▶ **How to complete this task**
Scan the records for the string "ClClose"; copy each line where it occurs.

*** Opening Records for processing ***

(** ** Progress of a drain *)

Definition accept_cost (l : accept_pc) : nat :=
  match l with LpDone => 0 | LpExit => 1 | LpAccept | LpIdle => 2 | LpGo => 5 | LpAdd => 6 end.
Definition sess_cost (s : sess_pc) : nat := match s with SeRun => 2 | SeExit => 1 | SeDone => 0 end.
Definition serve_cost (n : nat) (sv : serve_pc) : nat :=
  match sv with
  | SvBegin => 2 * n + 4 | SvAdd i => 2 * (n - i) + 3 | SvGo i => 2 * (n - i) + 2
  | SvQuit => 2 | SvWait => 1 | SvReturned => 0
  end.
Definition call_cost (n : nat) (c : call_pc) : nat :=
  match c with ClClose i => (n - i) + 4 | ClQuit => 3 | ClRead => 2 | ClWait => 1 | ClNil | ClExpired => 0 end.

Definition life_cost (st : lifecycle) : nat :=
  serve_cost (length (lf_loops st)) (lf_serve st) + sum_list_with accept_cost (lf_loops st) +
  sum_list_with sess_cost (lf_sessions st) + sum_list_with (call_cost (length (lf_listening st))) (lf_calls st).

(** Steps of the engine's own goroutines: everything but a new call of [Shutdown]. *)
Definition drain_step (st st' : lifecycle) : Prop :=
  exists ev, ev <> Shutdown /\ life_exec ev st = Ok (Some st').

Lemma drain_life st st' : drain_step st st' -> life_step st st'.
Proof. intros (ev & _ & Hx). by exists ev. Qed.

Ltac drain_done := unfold life_cost; cbn [lf_serve lf_loops lf_sessions lf_calls lf_listening lf_quit];
  cbn [serve_cost accept_cost sess_cost call_cost] in *; rewrite ?length_insert; split; [done|lia].

(** A call's own steps do not depend on the rest of the engine draining. *)
Lemma call_exec_cost k st st' :
  call_exec k st = Some st' ->
  (lf_quit st = true -> lf_quit st' = true) /\ (life_cost st' < life_cost st)%nat.
Proof.
  intros Hx. destruct st as [ls quit serving wg sv loops ss calls].
  unfold call_exec in Hx. destruct (calls !! k) as [c|] eqn:Hk; [|done].
  pose proof (fun y => sum_insert (call_cost (length ls)) calls k c y Hk) as Hsum.
  destruct c as [i| | | | |]; try done.
  - destruct (Nat.ltb_spec i (length ls)); simplify_eq; [specialize (Hsum (ClClose (S i)))|specialize (Hsum ClQuit)]; drain_done.
  - simplify_eq. specialize (Hsum ClRead). drain_done.
  - destruct (mu_free _); simplify_eq. destruct serving; [specialize (Hsum ClWait)|specialize (Hsum ClNil)]; drain_done.
  - destruct (wg =? 0); simplify_eq. specialize (Hsum ClNil). drain_done.
Qed.
Lemma counted_bound P (cost : process E -> nat) (I : process E -> Prop) m st st' :
  (forall ev st1 st2, I st1 -> proc_exec ev st1 = Ok (Some st2) -> I st2 /\ (cost st2 <= cost st1)%nat /\
    (P st1 ev = true -> (cost st2 < cost st1)%nat)) ->
  I st -> counted P m st st' -> (m <= cost st)%nat.
Proof.
  intros Hstep Hi Hc. revert Hi. induction Hc as [st|m ev st1 st2 st3 Hx _ IH]; intros Hi; [lia|].
  destruct (Hstep ev st1 st2 Hi Hx) as (Hi' & Hle & Hlt). specialize (IH Hi').
  destruct (P st1 ev); [specialize (Hlt eq_refl)|]; lia.
Qed.

Lemma proc_exec_after ev st st' : proc_ok st -> proc_exec ev st = Ok (Some st') -> proc_ok st'.
Proof. intros Hok Hx. pose proof (proc_exec_ok ev st Hok) as H. by rewrite Hx in H. Qed.

Lemma run_bounded m st st' : proc_ok st -> counted (fun _ => run_event) m st st' -> (m <= run_cost st)%nat.
Proof.
  apply (counted_bound _ run_cost proc_ok). intros ev st1 st2 Hok Hx. split; [by eapply proc_exec_after|].
  destruct (run_event ev) eqn:Hev.
  - pose proof (run_step_cost ev _ _ Hok Hev Hx). lia.
  - rewrite (other_event_run ev _ _ Hev Hx). done.
Qed.

Lemma drain_bounded m st st' :
  proc_ok st -> lf_quit (pr_engine st) = true -> counted owed m st st' -> (m <= proc_cost st)%nat.
Proof.
  intros Hok Hq. apply (counted_bound _ proc_cost (fun st => proc_ok st /\ lf_quit (pr_engine st) = true)); [|done].
  intros ev st1 st2 [Hok1 Hq1] Hx. split; [split; [by eapply proc_exec_after|by eapply quit_kept]|].
  destruct (owed st1 ev) eqn:Hev.
  - assert (owed_step st1 st2) as Ho by by exists ev. pose proof (owed_cost _ _ Hok1 Ho). lia.
  - split; [by eapply world_cost|done].
Qed.

(** *** A process that cannot move *)

(** Every step the process owes has been taken, or is blocked. *)
Definition stuck st : Prop := forall ev, owed st ev = true -> proc_exec ev st = Ok None.

Lemma stuck_calls st c :
  proc_ok st -> stuck st -> call_exec 0 (pr_engine st) = None -> lf_calls (pr_engine st) = [c] -> call_returned c.
Proof.
  intros Hok Hst Hno Hc. pose proof (po_life st Hok) as Hl. pose proof (lo_calls _ Hl) as Hcalls. rewrite Hc in Hcalls.
  inversion_clear Hcalls as [|? ? Hco _].
  assert (lf_quit (pr_engine st) = true -> call_returned c) as Hq.
  { intros Hq. apply (call_stuck (pr_engine st) 0); [|done|by rewrite Hc]. apply own_stuck; [done|done|].
    intros ev Hev. specialize (Hst (EngineStep ev) Hq). cbn [proc_exec] in Hst. rewrite Hev in Hst.
    destruct (life_exec_after ev _ Hl) as (r & Hr & _). rewrite Hr in Hst |- *. by destruct r. }
  destruct (pr_engine st) as [ls q sv wg spc lo ss calls]. simpl in *. subst calls. simpl in Hno.
  destruct c as [i| | | | |]; try done; by apply Hq, Hco || by apply Hq.
Qed.

Lemma stuck_surface pc obs s :
  surface_ok pc obs s -> surface_exec SuServe s = None -> surface_send s = None ->
  (tracked s = true /\ su_listening s = true) \/ exists r, su_pc s = SuSent r.
Proof.
  intros _ Hx Hsend. destruct s as [ls sh spc act idl]. unfold tracked, surface_send in *. simpl in *.
  destruct spc; try done; [|by right; eexists]. left. by destruct ls.
Qed.

Lemma stuck_main st :
  proc_ok st -> stuck st ->
  (exists r, pr_main st = MReturned r) \/
  (exists ev dl s, pr_main st = MWait ev dl /\ pr_surface st = Some s /\ (0 < su_active s)%nat /\
    pr_now st < dl <= pr_now st + shutdownTimeout) \/
  (pr_main st = MSelect /\ pr_ctx st = false /\ pr_obsErr st = None /\ pr_engineErr st = None /\
   forall s, pr_surface st = Some s -> tracked s = true /\ su_listening s = true).
Proof.
  intros Hok Hst. pose proof Hok as [Hl _ _ _ Hm Hsu]. unfold main_ok in Hm.
  pose proof (fun a => Hst (Select a) eq_refl) as Hsel. pose proof (Hst Main eq_refl) as Hmain.
  pose proof (Hst Deadline eq_refl) as Hdead. pose proof (Hst (SurfaceStep SuServe) eq_refl) as Hserve.
  cbn [proc_exec] in *. unfold select_exec, main_exec, deadline_exec in *.
  assert (forall s, pr_surface st = Some s -> surface_exec SuServe s = None /\ surface_send s = None) as Hsurf.
  { intros s Hs. rewrite Hs in Hserve. cbn [mbind option_bind] in Hserve.
    destruct (surface_exec SuServe s); [done|]. by destruct (surface_send s) as [[]|]. }
  destruct (pr_main st) as [|ev|ev dl|ev|ev dl|ev dl|ev dl|ev dl|ev|r] eqn:Hpc; [| | | | | | | | |by left; eexists].
  - right. right. pose proof (Hsel ContextArm) as Hctx. pose proof (Hsel SurfaceArm) as Hobs. pose proof (Hsel EngineArm) as Herr.
    simpl in Hctx, Hobs, Herr. destruct (pr_ctx st); [done|]. destruct (pr_obsErr st) as [o|]; [done|].
    destruct (pr_engineErr st); [done|]. split_and!; try done. intros s Hs. rewrite Hs in Hsu.
    destruct (Hsurf s Hs) as [Hx Hsend]. destruct (stuck_surface _ _ _ Hsu Hx Hsend) as [?|[r Hr]]; [done|].
    destruct Hsu as [Hp _]. unfold pc_ok in Hp. rewrite Hr in Hp. by destruct Hp as (_ & _ & [?|[_ []]]).
  - destruct (pr_engine st). by simpl in Hmain.
  - destruct Hm as ([c Hc] & _ & _). rewrite Hc in Hmain.
    assert (call_exec 0 (pr_engine st) = None) as Hno.
    { destruct (call_exec 0 (pr_engine st)) as [e|] eqn:He; [|done]. cbn [life_exec] in Hmain. rewrite He in Hmain. by destruct c. }
    destruct (stuck_calls st c Hok Hst Hno Hc) as [-> | ->]; done.
  - by destruct (pr_surface st).
  - destruct Hm as (_ & _ & _ & _ & [s Hs]). by rewrite Hs in Hmain.
  - destruct Hm as (_ & _ & _ & _ & [s Hs]). rewrite Hs in Hmain, Hsu. simpl in Hmain. destruct Hsu as [_ [_ Hd]].
    destruct (tracked s) eqn:Ht; [|done]. destruct (Hsurf s Hs) as [Hx _]. specialize (Hd eq_refl).
    destruct s as [ls sh spc act idl]. unfold tracked in Ht. simpl in *. subst ls. by destruct spc.
  - destruct Hm as (_ & _ & _ & _ & [s Hs]). by rewrite Hs in Hmain.
  - destruct Hm as (_ & _ & _ & Hdl & [s Hs]). rewrite Hs in Hmain. simpl in Hmain.
    destruct (Nat.eqb_spec (su_active s) 0); [done|]. right. left. exists ev, dl, s.
    destruct (Z.ltb_spec (pr_now st) dl); [|done]. split_and!; done || lia.
  - destruct Hm as (_ & _ & _ & [s Hs]). rewrite Hs in Hsu. destruct (Hsurf s Hs) as [Hx Hsend].
    pose proof Hsu as [Hp [_ Hd]]. destruct (stuck_surface _ _ _ Hsu Hx Hsend) as [[Ht _]|[r Hr]]; [congruence|].
    unfold pc_ok in Hp. rewrite Hr in Hp. destruct Hp as (_ & _ & [Ho|[_ []]]). by rewrite Ho in Hmain.
Qed.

*** Closing Records for processing ***

▶ **Result of this exercise**
  match c with ClClose i => (n - i) + 4 | ClQuit => 3 | ClRead => 2 | ClWait => 1 | ClNil | ClExpired => 0 end.
  - destruct (Nat.ltb_spec i (length ls)); simplify_eq; [specialize (Hsum (ClClose (S i)))|specialize (Hsum ClQuit)]; drain_done.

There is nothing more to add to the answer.